▸ **WORK REQUEST**: Report how many lines in the data below hold the string "modify". Nothing else should appear in the answer.

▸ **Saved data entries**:

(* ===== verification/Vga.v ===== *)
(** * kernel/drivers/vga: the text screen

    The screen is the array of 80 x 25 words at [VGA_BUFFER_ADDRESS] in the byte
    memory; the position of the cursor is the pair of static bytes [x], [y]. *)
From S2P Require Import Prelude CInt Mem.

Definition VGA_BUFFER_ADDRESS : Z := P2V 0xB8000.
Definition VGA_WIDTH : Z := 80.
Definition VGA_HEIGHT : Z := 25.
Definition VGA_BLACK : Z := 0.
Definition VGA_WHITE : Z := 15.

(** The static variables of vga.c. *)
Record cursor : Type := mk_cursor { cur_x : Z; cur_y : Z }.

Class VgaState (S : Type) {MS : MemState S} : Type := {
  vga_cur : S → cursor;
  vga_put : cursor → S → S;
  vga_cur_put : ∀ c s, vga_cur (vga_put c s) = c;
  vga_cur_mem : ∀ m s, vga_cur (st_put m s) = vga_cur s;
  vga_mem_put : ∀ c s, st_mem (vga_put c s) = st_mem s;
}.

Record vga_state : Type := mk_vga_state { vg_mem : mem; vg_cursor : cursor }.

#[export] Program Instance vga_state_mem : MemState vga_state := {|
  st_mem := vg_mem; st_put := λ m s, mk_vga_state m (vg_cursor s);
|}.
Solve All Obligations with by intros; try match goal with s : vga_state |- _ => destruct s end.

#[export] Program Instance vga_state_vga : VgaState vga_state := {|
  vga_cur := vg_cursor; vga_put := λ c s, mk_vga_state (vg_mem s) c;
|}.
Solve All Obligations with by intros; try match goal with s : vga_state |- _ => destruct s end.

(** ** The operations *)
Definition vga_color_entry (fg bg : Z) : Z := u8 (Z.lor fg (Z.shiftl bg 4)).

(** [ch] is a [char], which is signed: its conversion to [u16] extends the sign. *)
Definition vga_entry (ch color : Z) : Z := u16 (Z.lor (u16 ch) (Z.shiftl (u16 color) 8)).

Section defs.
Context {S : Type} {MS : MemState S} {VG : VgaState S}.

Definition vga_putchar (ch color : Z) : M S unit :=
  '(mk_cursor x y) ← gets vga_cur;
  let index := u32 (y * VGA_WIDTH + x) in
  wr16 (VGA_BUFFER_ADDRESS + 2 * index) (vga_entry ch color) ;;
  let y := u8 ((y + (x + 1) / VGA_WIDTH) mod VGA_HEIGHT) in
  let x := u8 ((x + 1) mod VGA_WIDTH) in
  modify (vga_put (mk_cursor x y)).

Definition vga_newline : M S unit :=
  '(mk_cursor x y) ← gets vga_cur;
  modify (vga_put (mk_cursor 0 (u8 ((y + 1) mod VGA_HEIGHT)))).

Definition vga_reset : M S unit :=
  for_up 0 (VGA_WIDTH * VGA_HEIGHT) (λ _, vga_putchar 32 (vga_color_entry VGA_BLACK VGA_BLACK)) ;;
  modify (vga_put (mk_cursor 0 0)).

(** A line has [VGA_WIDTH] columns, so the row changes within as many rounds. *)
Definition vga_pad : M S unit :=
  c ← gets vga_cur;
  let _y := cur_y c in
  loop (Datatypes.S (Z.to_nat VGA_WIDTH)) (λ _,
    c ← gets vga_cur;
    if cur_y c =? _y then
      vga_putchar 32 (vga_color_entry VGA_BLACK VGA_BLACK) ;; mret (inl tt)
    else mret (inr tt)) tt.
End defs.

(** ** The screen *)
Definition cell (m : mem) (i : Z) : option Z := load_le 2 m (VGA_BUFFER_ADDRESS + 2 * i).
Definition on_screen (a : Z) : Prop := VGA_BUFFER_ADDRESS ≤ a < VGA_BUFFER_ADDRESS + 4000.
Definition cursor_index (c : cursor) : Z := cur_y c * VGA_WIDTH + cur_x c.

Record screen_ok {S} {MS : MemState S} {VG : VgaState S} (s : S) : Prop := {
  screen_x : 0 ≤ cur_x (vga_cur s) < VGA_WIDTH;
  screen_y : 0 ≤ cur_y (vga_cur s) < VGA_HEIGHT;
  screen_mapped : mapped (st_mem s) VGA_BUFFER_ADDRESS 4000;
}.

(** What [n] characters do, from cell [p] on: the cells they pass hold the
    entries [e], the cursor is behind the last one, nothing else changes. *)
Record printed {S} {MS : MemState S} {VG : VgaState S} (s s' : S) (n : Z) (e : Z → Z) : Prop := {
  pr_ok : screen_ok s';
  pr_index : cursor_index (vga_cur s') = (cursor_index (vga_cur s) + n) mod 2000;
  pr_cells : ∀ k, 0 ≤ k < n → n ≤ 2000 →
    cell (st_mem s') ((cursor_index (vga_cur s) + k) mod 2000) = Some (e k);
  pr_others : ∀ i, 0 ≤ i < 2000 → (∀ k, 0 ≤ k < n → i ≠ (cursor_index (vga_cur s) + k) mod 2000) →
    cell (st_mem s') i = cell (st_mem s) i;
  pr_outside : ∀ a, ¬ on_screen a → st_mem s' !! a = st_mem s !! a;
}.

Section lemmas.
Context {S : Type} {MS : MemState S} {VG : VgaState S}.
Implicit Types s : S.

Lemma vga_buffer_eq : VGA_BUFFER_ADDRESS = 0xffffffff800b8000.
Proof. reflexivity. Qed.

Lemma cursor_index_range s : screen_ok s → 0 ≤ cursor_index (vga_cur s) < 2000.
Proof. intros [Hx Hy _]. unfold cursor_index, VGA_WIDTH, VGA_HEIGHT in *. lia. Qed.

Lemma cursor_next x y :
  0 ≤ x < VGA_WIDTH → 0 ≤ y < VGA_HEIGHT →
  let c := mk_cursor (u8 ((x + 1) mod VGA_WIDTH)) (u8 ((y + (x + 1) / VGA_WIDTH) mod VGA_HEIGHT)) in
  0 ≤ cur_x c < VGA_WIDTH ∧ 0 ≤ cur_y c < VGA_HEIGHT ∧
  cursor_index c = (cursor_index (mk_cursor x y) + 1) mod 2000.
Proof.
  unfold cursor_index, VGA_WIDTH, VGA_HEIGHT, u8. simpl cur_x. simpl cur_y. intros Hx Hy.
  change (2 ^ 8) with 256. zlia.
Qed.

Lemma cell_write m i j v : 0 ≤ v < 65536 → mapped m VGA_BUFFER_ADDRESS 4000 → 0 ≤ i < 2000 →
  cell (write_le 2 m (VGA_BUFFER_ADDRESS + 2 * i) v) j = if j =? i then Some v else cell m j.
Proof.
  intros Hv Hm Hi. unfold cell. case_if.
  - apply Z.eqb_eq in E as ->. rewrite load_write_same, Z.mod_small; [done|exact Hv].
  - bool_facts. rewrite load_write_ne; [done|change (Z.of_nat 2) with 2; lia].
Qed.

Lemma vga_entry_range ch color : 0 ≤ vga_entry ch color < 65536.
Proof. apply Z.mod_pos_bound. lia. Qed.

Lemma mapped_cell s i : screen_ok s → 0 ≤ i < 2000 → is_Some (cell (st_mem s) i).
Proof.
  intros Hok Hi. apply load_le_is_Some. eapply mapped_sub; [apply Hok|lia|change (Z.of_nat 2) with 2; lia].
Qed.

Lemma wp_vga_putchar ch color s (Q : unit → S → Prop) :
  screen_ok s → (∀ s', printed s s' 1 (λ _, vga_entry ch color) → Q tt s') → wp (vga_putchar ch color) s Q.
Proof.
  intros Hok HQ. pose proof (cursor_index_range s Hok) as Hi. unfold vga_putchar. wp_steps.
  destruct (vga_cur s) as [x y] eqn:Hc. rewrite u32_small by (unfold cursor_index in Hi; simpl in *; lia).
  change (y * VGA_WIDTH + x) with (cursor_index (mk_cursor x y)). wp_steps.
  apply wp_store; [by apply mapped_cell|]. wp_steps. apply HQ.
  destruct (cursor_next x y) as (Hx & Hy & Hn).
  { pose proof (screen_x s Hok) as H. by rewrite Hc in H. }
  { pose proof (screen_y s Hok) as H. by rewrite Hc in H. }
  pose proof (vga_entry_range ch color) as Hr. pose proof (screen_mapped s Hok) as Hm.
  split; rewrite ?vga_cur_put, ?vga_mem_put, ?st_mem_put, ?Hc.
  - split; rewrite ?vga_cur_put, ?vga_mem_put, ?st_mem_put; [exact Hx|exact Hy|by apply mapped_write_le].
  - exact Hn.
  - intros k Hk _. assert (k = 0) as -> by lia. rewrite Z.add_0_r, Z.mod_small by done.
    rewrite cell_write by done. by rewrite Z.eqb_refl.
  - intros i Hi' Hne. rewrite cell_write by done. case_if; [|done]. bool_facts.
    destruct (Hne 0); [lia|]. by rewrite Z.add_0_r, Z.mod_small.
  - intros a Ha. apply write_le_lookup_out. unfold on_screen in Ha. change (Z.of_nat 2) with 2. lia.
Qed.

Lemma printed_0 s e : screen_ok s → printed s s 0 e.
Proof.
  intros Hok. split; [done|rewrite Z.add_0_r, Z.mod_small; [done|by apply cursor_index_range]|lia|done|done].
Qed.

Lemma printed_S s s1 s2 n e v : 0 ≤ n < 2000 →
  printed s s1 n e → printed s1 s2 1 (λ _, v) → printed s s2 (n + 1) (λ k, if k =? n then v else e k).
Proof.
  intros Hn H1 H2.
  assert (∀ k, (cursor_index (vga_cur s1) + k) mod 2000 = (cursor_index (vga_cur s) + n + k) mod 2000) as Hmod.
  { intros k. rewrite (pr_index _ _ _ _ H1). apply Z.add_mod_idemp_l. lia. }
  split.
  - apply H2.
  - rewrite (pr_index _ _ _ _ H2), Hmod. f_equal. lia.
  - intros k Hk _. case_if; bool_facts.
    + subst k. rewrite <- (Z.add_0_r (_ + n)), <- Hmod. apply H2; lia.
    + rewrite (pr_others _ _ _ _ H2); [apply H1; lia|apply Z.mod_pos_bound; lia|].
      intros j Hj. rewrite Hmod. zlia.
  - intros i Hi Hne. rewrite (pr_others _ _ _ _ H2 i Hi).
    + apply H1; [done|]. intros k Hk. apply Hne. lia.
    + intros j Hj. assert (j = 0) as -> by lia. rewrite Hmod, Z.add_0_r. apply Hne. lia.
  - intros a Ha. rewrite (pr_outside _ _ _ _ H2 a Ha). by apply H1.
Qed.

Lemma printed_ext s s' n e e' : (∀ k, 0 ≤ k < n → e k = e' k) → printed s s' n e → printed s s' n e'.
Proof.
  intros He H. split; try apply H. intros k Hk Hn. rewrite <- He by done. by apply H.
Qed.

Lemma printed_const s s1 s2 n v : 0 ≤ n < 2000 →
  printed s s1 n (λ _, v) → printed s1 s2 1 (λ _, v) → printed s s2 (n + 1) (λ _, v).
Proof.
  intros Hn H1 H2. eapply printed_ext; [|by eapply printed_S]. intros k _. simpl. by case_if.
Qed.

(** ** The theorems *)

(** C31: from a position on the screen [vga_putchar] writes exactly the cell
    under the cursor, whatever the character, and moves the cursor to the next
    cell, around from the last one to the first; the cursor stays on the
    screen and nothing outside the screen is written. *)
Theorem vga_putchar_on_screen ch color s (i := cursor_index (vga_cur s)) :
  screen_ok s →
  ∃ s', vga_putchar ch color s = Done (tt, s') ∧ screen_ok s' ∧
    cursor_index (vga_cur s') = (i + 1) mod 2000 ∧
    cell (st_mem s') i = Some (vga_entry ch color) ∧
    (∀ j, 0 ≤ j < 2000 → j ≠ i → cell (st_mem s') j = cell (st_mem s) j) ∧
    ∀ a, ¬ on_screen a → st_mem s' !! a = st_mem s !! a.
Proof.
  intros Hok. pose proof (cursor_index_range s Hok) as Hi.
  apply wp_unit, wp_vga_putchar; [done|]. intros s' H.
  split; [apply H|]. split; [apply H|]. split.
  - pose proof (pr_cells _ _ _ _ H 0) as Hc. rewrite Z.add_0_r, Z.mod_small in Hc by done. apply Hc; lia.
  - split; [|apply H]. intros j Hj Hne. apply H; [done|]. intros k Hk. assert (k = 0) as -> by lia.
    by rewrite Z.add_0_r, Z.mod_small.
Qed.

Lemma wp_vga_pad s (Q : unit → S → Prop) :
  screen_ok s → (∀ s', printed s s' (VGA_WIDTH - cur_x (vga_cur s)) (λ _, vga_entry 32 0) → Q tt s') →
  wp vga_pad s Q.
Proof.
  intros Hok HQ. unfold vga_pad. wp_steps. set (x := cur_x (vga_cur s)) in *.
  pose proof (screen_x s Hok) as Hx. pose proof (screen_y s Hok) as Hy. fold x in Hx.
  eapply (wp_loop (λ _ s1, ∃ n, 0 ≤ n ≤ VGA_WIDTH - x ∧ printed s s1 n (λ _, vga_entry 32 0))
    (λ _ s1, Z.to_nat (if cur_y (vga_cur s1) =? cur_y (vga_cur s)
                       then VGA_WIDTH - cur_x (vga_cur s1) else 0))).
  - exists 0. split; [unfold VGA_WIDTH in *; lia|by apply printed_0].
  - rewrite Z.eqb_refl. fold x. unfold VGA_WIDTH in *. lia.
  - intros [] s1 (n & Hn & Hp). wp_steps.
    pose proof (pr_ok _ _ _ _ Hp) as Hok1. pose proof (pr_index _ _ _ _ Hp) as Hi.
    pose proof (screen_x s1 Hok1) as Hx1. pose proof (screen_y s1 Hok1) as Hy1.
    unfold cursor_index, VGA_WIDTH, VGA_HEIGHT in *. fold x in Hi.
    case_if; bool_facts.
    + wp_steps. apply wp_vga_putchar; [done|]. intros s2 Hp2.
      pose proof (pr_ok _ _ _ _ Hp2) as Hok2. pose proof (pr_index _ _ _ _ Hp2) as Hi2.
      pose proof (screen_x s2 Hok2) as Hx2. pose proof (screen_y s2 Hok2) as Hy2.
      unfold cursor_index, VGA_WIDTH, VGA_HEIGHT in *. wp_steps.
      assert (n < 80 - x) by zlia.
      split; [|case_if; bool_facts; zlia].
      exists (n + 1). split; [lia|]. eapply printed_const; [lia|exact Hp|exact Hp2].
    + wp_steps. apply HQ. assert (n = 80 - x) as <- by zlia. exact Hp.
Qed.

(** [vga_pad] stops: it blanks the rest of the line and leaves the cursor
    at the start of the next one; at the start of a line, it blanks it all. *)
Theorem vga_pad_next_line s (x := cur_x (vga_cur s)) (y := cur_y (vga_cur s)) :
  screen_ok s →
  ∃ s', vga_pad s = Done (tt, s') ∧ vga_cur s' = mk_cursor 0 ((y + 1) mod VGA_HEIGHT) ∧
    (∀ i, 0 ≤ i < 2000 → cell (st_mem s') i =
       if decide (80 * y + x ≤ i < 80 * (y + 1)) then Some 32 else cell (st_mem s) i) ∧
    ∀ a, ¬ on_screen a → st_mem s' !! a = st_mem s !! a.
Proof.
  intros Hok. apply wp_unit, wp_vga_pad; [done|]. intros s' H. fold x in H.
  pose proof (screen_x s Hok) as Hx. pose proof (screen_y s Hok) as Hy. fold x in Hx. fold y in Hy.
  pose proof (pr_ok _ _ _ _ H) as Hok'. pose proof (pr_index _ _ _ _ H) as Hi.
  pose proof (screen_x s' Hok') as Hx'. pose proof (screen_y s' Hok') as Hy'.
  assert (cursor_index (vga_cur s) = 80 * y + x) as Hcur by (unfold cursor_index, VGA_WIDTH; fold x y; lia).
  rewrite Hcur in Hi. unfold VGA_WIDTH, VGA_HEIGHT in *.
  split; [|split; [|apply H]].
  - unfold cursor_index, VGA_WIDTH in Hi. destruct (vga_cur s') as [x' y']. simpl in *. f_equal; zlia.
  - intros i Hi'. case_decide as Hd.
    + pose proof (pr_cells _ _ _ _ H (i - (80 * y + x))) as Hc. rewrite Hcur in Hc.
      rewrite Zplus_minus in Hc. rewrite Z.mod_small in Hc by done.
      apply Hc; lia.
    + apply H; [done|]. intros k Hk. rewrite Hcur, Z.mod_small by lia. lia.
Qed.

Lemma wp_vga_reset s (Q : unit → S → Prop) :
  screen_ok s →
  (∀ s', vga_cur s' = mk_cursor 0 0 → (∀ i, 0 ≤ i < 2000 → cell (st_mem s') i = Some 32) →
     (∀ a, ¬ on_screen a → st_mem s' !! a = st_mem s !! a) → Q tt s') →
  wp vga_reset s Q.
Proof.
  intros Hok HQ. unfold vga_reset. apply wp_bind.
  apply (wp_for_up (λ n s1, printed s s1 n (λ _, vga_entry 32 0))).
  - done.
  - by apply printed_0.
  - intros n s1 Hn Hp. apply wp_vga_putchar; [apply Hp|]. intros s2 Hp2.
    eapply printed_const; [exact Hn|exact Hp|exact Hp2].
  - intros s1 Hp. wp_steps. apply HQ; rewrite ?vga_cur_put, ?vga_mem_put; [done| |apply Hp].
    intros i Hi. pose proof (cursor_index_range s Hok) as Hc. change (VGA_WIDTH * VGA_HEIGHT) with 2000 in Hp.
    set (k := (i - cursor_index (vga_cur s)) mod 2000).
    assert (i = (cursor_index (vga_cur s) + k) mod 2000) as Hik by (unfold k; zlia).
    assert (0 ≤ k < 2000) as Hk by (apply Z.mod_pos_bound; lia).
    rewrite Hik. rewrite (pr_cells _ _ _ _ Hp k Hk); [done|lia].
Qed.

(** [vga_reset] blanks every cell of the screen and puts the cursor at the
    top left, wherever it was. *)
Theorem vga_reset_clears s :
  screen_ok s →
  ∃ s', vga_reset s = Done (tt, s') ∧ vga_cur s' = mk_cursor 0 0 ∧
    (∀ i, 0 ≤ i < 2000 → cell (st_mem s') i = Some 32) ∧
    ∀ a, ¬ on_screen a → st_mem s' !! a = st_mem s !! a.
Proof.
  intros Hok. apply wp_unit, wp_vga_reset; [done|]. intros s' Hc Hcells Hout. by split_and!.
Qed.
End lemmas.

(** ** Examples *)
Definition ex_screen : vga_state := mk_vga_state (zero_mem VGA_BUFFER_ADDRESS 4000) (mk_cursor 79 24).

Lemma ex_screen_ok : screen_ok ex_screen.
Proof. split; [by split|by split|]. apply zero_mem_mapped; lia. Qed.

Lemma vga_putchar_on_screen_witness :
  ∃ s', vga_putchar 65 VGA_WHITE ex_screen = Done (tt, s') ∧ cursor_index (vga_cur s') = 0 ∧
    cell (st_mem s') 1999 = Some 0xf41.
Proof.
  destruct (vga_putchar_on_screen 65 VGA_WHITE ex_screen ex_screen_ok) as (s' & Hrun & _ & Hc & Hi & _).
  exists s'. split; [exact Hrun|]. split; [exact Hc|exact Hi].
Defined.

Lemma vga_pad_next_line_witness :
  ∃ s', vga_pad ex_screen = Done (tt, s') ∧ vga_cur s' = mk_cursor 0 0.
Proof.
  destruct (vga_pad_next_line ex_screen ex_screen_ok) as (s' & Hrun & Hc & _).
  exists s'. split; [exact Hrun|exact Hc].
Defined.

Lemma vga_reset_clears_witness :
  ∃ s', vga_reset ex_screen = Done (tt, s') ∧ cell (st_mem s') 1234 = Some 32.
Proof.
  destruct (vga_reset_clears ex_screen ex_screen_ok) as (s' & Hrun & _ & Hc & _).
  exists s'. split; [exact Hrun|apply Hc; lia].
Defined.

▸ **WRITTEN SOLUTION**: 3